= DATASET EXCERPTS =
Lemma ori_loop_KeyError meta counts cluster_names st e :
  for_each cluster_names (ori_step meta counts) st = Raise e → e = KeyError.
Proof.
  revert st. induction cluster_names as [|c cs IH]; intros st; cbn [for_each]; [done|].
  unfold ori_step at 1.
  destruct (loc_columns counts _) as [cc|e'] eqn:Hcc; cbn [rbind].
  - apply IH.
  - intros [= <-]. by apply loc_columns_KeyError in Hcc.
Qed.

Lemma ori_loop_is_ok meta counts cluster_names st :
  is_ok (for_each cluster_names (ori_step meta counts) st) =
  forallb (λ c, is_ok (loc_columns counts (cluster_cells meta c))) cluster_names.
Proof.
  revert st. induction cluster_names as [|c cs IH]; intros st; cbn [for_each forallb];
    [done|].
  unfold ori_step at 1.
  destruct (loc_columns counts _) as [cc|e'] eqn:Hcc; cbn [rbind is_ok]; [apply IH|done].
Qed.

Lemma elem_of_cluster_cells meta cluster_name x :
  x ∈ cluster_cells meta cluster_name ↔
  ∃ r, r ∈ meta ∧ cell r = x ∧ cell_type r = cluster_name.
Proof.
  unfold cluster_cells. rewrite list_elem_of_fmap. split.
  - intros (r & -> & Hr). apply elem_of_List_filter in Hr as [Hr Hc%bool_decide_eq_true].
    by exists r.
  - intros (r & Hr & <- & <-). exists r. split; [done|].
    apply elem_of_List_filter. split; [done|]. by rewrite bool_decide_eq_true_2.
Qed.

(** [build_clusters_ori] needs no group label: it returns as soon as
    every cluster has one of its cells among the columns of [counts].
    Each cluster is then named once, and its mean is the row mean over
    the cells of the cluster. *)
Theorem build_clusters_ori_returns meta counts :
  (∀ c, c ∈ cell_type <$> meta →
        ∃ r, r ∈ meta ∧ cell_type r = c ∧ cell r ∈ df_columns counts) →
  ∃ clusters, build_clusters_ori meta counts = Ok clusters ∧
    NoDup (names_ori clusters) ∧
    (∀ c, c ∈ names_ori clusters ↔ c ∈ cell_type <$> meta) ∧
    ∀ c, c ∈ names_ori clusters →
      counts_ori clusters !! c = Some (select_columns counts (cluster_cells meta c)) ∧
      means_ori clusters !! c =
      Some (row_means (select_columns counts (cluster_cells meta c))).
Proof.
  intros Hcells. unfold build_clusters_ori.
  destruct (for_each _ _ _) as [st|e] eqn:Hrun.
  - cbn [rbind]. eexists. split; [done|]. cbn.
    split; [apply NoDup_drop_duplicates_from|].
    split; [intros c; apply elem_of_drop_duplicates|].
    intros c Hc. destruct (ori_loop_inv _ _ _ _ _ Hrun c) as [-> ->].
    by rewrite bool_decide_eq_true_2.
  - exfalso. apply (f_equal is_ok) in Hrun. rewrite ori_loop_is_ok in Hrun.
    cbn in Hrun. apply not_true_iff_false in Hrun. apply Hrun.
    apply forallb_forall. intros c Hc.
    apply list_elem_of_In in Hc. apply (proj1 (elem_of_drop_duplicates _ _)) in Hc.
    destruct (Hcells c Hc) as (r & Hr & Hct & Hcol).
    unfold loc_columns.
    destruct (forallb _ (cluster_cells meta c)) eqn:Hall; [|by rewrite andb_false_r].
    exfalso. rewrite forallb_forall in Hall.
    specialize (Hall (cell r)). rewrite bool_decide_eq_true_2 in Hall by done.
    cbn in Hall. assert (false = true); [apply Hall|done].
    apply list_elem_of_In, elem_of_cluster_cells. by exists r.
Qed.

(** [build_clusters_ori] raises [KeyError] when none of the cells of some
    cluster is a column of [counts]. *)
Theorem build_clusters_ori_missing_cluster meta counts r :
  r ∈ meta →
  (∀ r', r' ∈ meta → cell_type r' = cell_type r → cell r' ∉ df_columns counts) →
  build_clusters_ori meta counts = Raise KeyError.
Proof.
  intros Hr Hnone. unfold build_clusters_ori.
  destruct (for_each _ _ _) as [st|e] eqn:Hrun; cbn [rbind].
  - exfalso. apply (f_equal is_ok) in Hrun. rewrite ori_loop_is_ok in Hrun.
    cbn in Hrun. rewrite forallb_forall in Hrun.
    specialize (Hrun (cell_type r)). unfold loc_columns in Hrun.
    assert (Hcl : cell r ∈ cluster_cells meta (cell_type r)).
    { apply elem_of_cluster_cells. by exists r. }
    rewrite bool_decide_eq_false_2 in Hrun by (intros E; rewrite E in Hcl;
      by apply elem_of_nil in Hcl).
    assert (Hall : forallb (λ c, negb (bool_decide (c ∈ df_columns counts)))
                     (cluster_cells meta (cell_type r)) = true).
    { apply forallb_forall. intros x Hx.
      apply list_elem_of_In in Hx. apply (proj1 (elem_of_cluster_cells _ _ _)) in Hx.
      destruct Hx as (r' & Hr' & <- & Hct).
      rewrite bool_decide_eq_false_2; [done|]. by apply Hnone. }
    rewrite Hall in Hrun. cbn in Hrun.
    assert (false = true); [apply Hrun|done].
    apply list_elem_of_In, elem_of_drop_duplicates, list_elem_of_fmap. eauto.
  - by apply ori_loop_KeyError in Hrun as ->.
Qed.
--
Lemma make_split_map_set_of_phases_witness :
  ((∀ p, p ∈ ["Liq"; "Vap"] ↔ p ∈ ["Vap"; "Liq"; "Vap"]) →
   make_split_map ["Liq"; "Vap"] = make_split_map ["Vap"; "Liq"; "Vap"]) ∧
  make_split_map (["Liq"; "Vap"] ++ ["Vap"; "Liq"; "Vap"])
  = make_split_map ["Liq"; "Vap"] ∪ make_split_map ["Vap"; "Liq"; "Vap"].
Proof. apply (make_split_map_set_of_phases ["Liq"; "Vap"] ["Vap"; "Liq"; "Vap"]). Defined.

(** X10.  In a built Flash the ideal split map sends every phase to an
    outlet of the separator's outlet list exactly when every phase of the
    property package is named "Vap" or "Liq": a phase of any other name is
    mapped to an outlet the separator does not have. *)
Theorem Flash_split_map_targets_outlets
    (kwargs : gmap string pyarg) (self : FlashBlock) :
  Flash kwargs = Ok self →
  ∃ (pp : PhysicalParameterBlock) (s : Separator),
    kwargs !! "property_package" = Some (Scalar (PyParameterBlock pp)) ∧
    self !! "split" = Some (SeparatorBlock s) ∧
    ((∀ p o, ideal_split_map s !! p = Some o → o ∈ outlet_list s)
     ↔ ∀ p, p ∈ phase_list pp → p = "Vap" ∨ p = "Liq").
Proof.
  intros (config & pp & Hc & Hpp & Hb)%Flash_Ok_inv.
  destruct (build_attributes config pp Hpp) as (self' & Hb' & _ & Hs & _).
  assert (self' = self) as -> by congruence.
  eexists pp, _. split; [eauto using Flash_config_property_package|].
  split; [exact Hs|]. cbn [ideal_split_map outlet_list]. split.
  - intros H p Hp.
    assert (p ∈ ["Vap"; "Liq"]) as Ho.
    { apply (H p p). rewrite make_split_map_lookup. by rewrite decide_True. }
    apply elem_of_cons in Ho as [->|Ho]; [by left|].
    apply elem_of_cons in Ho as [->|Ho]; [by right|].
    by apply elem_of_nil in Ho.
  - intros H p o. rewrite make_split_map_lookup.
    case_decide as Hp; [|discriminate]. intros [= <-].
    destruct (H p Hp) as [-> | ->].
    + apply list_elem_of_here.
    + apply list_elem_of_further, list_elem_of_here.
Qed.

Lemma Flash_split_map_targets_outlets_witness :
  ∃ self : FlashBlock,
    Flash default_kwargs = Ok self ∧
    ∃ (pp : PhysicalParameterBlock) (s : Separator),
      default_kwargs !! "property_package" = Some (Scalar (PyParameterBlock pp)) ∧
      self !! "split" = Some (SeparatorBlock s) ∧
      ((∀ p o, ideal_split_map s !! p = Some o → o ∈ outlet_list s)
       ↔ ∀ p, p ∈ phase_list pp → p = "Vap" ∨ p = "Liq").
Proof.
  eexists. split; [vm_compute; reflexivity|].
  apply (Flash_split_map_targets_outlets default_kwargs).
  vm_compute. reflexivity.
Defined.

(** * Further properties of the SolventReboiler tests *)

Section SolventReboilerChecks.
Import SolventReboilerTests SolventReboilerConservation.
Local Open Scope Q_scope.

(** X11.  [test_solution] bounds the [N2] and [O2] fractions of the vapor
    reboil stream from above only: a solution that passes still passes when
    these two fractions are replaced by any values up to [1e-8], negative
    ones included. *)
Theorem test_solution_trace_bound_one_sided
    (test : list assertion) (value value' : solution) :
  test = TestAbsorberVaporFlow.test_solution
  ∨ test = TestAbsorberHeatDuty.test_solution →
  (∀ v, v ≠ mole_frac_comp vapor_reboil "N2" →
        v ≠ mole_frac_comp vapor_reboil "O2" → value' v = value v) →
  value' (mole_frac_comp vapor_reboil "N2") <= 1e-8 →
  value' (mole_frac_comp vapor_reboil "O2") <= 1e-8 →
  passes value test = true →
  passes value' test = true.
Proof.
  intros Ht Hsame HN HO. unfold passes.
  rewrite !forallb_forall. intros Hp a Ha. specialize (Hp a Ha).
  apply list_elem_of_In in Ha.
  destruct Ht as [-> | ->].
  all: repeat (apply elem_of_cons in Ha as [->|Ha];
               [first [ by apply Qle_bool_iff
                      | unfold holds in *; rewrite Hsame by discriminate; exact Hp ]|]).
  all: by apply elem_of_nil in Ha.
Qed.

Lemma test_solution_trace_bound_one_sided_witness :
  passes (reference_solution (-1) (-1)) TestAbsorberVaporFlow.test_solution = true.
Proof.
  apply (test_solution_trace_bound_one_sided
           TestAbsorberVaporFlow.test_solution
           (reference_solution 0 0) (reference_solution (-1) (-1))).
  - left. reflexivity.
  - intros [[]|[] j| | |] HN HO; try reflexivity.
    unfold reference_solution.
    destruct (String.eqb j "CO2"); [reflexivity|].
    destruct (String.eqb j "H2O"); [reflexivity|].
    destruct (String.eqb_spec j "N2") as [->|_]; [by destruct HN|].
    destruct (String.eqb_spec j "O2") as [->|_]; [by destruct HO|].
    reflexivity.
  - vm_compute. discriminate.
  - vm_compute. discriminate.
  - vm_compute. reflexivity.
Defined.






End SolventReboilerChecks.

= TRY IT =
For this exercise, output exactly the lines above from the line with "Lemma ori_loop_KeyError meta" to the line with "every cluster has", counting both, and leave out the rest.

= EXERCISE ANSWER =
Lemma ori_loop_KeyError meta counts cluster_names st e :
  for_each cluster_names (ori_step meta counts) st = Raise e → e = KeyError.
Proof.
  revert st. induction cluster_names as [|c cs IH]; intros st; cbn [for_each]; [done|].
  unfold ori_step at 1.
  destruct (loc_columns counts _) as [cc|e'] eqn:Hcc; cbn [rbind].
  - apply IH.
  - intros [= <-]. by apply loc_columns_KeyError in Hcc.
Qed.

Lemma ori_loop_is_ok meta counts cluster_names st :
  is_ok (for_each cluster_names (ori_step meta counts) st) =
  forallb (λ c, is_ok (loc_columns counts (cluster_cells meta c))) cluster_names.
Proof.
  revert st. induction cluster_names as [|c cs IH]; intros st; cbn [for_each forallb];
    [done|].
  unfold ori_step at 1.
  destruct (loc_columns counts _) as [cc|e'] eqn:Hcc; cbn [rbind is_ok]; [apply IH|done].
Qed.

Lemma elem_of_cluster_cells meta cluster_name x :
  x ∈ cluster_cells meta cluster_name ↔
  ∃ r, r ∈ meta ∧ cell r = x ∧ cell_type r = cluster_name.
Proof.
  unfold cluster_cells. rewrite list_elem_of_fmap. split.
  - intros (r & -> & Hr). apply elem_of_List_filter in Hr as [Hr Hc%bool_decide_eq_true].
    by exists r.
  - intros (r & Hr & <- & <-). exists r. split; [done|].
    apply elem_of_List_filter. split; [done|]. by rewrite bool_decide_eq_true_2.
Qed.

(** [build_clusters_ori] needs no group label: it returns as soon as
    every cluster has one of its cells among the columns of [counts].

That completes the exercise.